(** The call is the one the command spells out. *)
Definition requested (a : Requests.Action) (p : Performed) : Prop :=
  match a, p with
  | Requests.PlaybackAction z, PService (DoPlayback x) _ =>
    exists q, Requests.playback_try_from z = Some q /\ q <> Requests.PaUnspecified
      /\ x = playback_action_from_proto q
  | Requests.SetSystemVolume v, PService (DoSetSystemVolume v') _ => v' = v /\ v <= 100
  | Requests.SetAppVolume n v, PService (DoSetAppVolume n' v') _ => n' = n /\ v' = v /\ v <= 100
  | Requests.SetMicrophone b, PService (DoSetMicrophone b') _ => b' = b
  | Requests.SetDnd b, PService (DoSetDnd b') _ => b' = b
  | Requests.KillProcess pid, PService (DoKill pid') _ => pid' = pid /\ pid <> 0
  | Requests.SetClipboard c, PService (DoSetText c') _ =>
    c' = c /\ slen c <= Requests.MAX_CLIPBOARD_TEXT_BYTES
  | Requests.ClearClipboardHistory, PService DoClearHistory _ => True
  | Requests.PasteClipboardRecord i, PService (DoPasteRecord i') _ => i' = i /\ i <> 0
  | Requests.DeleteClipboardRecord i, PService (DoDelete i') _ => i' = i /\ i <> 0
  | Requests.SetClipboardFavorite i b, PService (DoSetFavorite i' b') _ => i' = i /\ b' = b /\ i <> 0
  | Requests.CreateClipboardLabel n c, PService (DoCreateLabel n' c') _ =>
    n' = n /\ c' = c /\ trim n <> EmptyString
  | Requests.UpdateClipboardLabel l n c, PService (DoUpdateLabel l' n' c') _ => l' = l /\ n' = n /\ c' = c
  | Requests.DeleteClipboardLabel l, PService (DoDeleteLabel l') _ => l' = l /\ l <> EmptyString
  | Requests.SetClipboardLabels i ls, PService (DoSetLabels i' ls') _ => i' = i /\ ls' = ls /\ i <> 0
  | Requests.UpdateClipboardPolicy policy, PService (DoUpdatePolicy p) _ =>
    exists q, policy = Some q /\ pol_history_enabled p = ppol_history_enabled q
      /\ pol_retention_days p = ppol_retention_days q /\ pol_retention_days p <= 3650
      /\ pol_save_sensitive p = ppol_save_sensitive q
  | Requests.ApplyClipboardCollection v doc, PService (DoApplyCollection c) _ =>
    Requests.collection_decode v doc = Ok c
  | Requests.ApplyClipboardSyncRecord r, PService (DoApplySyncRecord c true) _ =>
    exists r', r = Some r' /\ source_device_id c = device_id /\ source_device_name c = device_name
      /\ updated_by_device_id c = device_id /\ favorite_updated_by_device_id c = device_id
      /\ labels c = [] /\ revision c = sr_revision r'
  | Requests.FocusWindow i, PService (DoFocusWindow i') _ => i' = i /\ i <> 0
  | Requests.SwitchSpace i, PService (DoSwitchSpace i') _ => i' = i /\ i <> 0
  | Requests.ExecuteQuickAction i, PProvider (DoExecuteAction i') _ => i' = i
  | Requests.RunAutomation i, PProvider (DoRunAutomation i') _ => i' = i
  | Requests.SetAutomationEnabled i b, PProvider (DoSetAutomationEnabled i' b') _ => i' = i /\ b' = b
  | Requests.CancelAutomation i, PProvider (DoCancelAutomation i') _ => i' = i
  | Requests.MarkNotificationRead i, PProvider (DoMarkNotificationRead i' d n) _ =>
    i' = i /\ d = device_id /\ n = device_name
  | _, _ => False
  end.

(** The response that tells the answer of a call. *)
Definition reported (request_id : Z) (p : Performed) : Response :=
  match p with
  | PService _ (Ok _) => success request_id (BCommandResult EmptyString)
  | PService _ (Err e) => error_response error_id request_id (core_error_code e) (err_text e)
  | PProvider (DoExecuteAction _ | DoRunAutomation _) (Ok out) =>
    success request_id (BCommandResult (Text.truncate_utf8 out (Z.to_nat MAX_COMMAND_OUTPUT_BYTES)))
  | PProvider _ (Ok _) => success request_id (BCommandResult EmptyString)
  | PProvider _ (Err e) =>
    error_response error_id request_id (protocol_code (hc_code e)) (hc_message e)
  end.

(** An outcome for action [a]: at most one call, the requested one, truthfully answered; without a
    call the command is refused; fresh state is pushed only after a successful service call. *)
Record performed_ok (request_id : Z) (a : Requests.Action) (o : Outcome (W := W * list Performed)) : Prop := {
  po_one : (length (oc_state o).1.2 <= 1)%nat;
  po_requested : Forall (fun p => requested a p
    /\ call_capability p ∈ Requests.command_privileges a) (oc_state o).1.2;
  po_frame : match (oc_state o).1.2 with
             | [] => exists f, oc_result o = Err f
                 /\ (cf_code f = ECInvalidArgument \/ cf_code f = ECUnsupported)
             | p :: _ => command_frame error_id request_id (oc_output o) (oc_result o) = reported request_id p
             end;
  po_spawned : oc_spawned o <> [] -> exists c, (oc_state o).1.2 = [PService c (Ok tt)];
}.

Lemma truncate_empty n : Text.truncate_utf8 EmptyString n = EmptyString.
Proof. by destruct n. Qed.

Lemma serve_ok request_id a spawn call w u :
  (forall r, requested a (PService call r)) ->
  (forall r, call_capability (PService call r) ∈ Requests.command_privileges a) ->
  performed_ok request_id a (serve recorded spawn call ((w, []), u)).
Proof.
  intros Hr Hc. unfold serve, recorded. cbn [service fst snd].
  destruct (service _ host call w) as [w' r]. split; cbn [oc_state oc_output oc_spawned oc_result fst snd app].
  - done.
  - by repeat constructor.
  - destruct r; [|done]. cbn [map_err command_frame reported]. by rewrite truncate_empty.
  - destruct r as [[]|]; [by eauto|done].
Qed.
Lemma fail_ok request_id a f w u :
  cf_code f = ECInvalidArgument \/ cf_code f = ECUnsupported ->
  performed_ok request_id a (fail f ((w, []), u)).
Proof. intros Hf. split; cbn; [lia|constructor|by eauto|done]. Qed.
Lemma provide_ok request_id a has_output unavailable call w u :
  (forall r, requested a (PProvider call r)) ->
  (forall r, call_capability (PProvider call r) ∈ Requests.command_privileges a) ->
  has_output = match call with DoExecuteAction _ | DoRunAutomation _ => true | _ => false end ->
  performed_ok request_id a (provide recorded has_output unavailable call ((w, []), u)).
Proof.
  intros Hr Hc ->. unfold provide, recorded. cbn [provider].
  destruct (provider _ host) as [p|]; [|by apply fail_ok; right]. cbn.
  destruct (p call w) as [w' r]. split; cbn [oc_state oc_output oc_spawned oc_result fst snd app].
  - done.
  - by repeat constructor.
  - destruct r as [out|]; [|by destruct call]. destruct call; cbn [command_frame reported]; by rewrite ?truncate_empty.
  - done.
Qed.
End performed.

Section commands_performed.
Context `{!Sha256} `{!WireLimits} `{!FeatureCodes}.
Context `{!TextSyntaxCore} `{!Requests.RequestCodes} `{!SyncCodes}.
Context {W : Type} (host : CommandHost W).
Context (now : Z) (times : nat -> Z) (device_id device_name : string) (error_id : string).

(** The [u32] fields that are cast to [u8]. *)
Definition typed (a : Requests.Action) : Prop :=
  match a with
  | Requests.SetSystemVolume v | Requests.SetAppVolume _ v => 0 <= v <= u32_max
  | _ => True
  end.

(** The outcome of a command as an option, its uploads well formed. *)
Definition runs_ok (request_id : Z) (a : Requests.Action) (r : option (Outcome (W := W * list Performed))) : Prop :=
  exists o, r = Some o /\ ClipboardUpload.wf (oc_state o).2.1
    /\ performed_ok device_id device_name error_id request_id a o.

Lemma serve_runs request_id a spawn call w u :
  (forall r, requested device_id device_name a (PService call r)) ->
  (forall r, call_capability (PService call r) ∈ Requests.command_privileges a) ->
  ClipboardUpload.wf u.1 -> runs_ok request_id a (Some (serve (recorded host) spawn call ((w, []), u))).
Proof.
  intros Hr Hc Hu. eexists. split; [done|]. split; [|by apply serve_ok].
  unfold serve. cbn. by destruct (service _ host call w).
Qed.
Lemma fail_runs request_id a f w u :
  cf_code f = ECInvalidArgument \/ cf_code f = ECUnsupported -> ClipboardUpload.wf u.1 ->
  runs_ok request_id a (Some (fail f ((w, []), u))).
Proof. intros Hf Hu. eexists. split; [done|]. split; [done|by apply fail_ok]. Qed.
Lemma provide_runs request_id a has_output unavailable call w u :
  (forall r, requested device_id device_name a (PProvider call r)) ->
  (forall r, call_capability (PProvider call r) ∈ Requests.command_privileges a) ->
  has_output = match call with DoExecuteAction _ | DoRunAutomation _ => true | _ => false end ->
  ClipboardUpload.wf u.1 ->
  runs_ok request_id a (Some (provide (recorded host) has_output unavailable call ((w, []), u))).
Proof.
  intros Hr Hc Ho Hu. eexists. split; [done|]. split; [|by apply provide_ok].
  unfold provide, recorded. cbn. destruct (provider _ host) as [p|]; [|done]. cbn. by destruct (p call w).
Qed.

=-=-=

» **Exercise details**:
Using only the listing above, restate exactly the lines from the line containing "intros Hr Hc ->." through the line containing "runs_ok request_id a (Some (fail", both included.

» **Your response**:
  intros Hr Hc ->. unfold provide, recorded. cbn [provider].
  destruct (provider _ host) as [p|]; [|by apply fail_ok; right]. cbn.
  destruct (p call w) as [w' r]. split; cbn [oc_state oc_output oc_spawned oc_result fst snd app].
  - done.
  - by repeat constructor.
  - destruct r as [out|]; [|by destruct call]. destruct call; cbn [command_frame reported]; by rewrite ?truncate_empty.
  - done.
Qed.
End performed.

Section commands_performed.
Context `{!Sha256} `{!WireLimits} `{!FeatureCodes}.
Context `{!TextSyntaxCore} `{!Requests.RequestCodes} `{!SyncCodes}.
Context {W : Type} (host : CommandHost W).
Context (now : Z) (times : nat -> Z) (device_id device_name : string) (error_id : string).

(** The [u32] fields that are cast to [u8]. *)
Definition typed (a : Requests.Action) : Prop :=
  match a with
  | Requests.SetSystemVolume v | Requests.SetAppVolume _ v => 0 <= v <= u32_max
  | _ => True
  end.

(** The outcome of a command as an option, its uploads well formed. *)
Definition runs_ok (request_id : Z) (a : Requests.Action) (r : option (Outcome (W := W * list Performed))) : Prop :=
  exists o, r = Some o /\ ClipboardUpload.wf (oc_state o).2.1
    /\ performed_ok device_id device_name error_id request_id a o.

Lemma serve_runs request_id a spawn call w u :
  (forall r, requested device_id device_name a (PService call r)) ->
  (forall r, call_capability (PService call r) ∈ Requests.command_privileges a) ->
  ClipboardUpload.wf u.1 -> runs_ok request_id a (Some (serve (recorded host) spawn call ((w, []), u))).
Proof.
  intros Hr Hc Hu. eexists. split; [done|]. split; [|by apply serve_ok].
  unfold serve. cbn. by destruct (service _ host call w).
Qed.
Lemma fail_runs request_id a f w u :
  cf_code f = ECInvalidArgument \/ cf_code f = ECUnsupported -> ClipboardUpload.wf u.1 ->
  runs_ok request_id a (Some (fail f ((w, []), u))).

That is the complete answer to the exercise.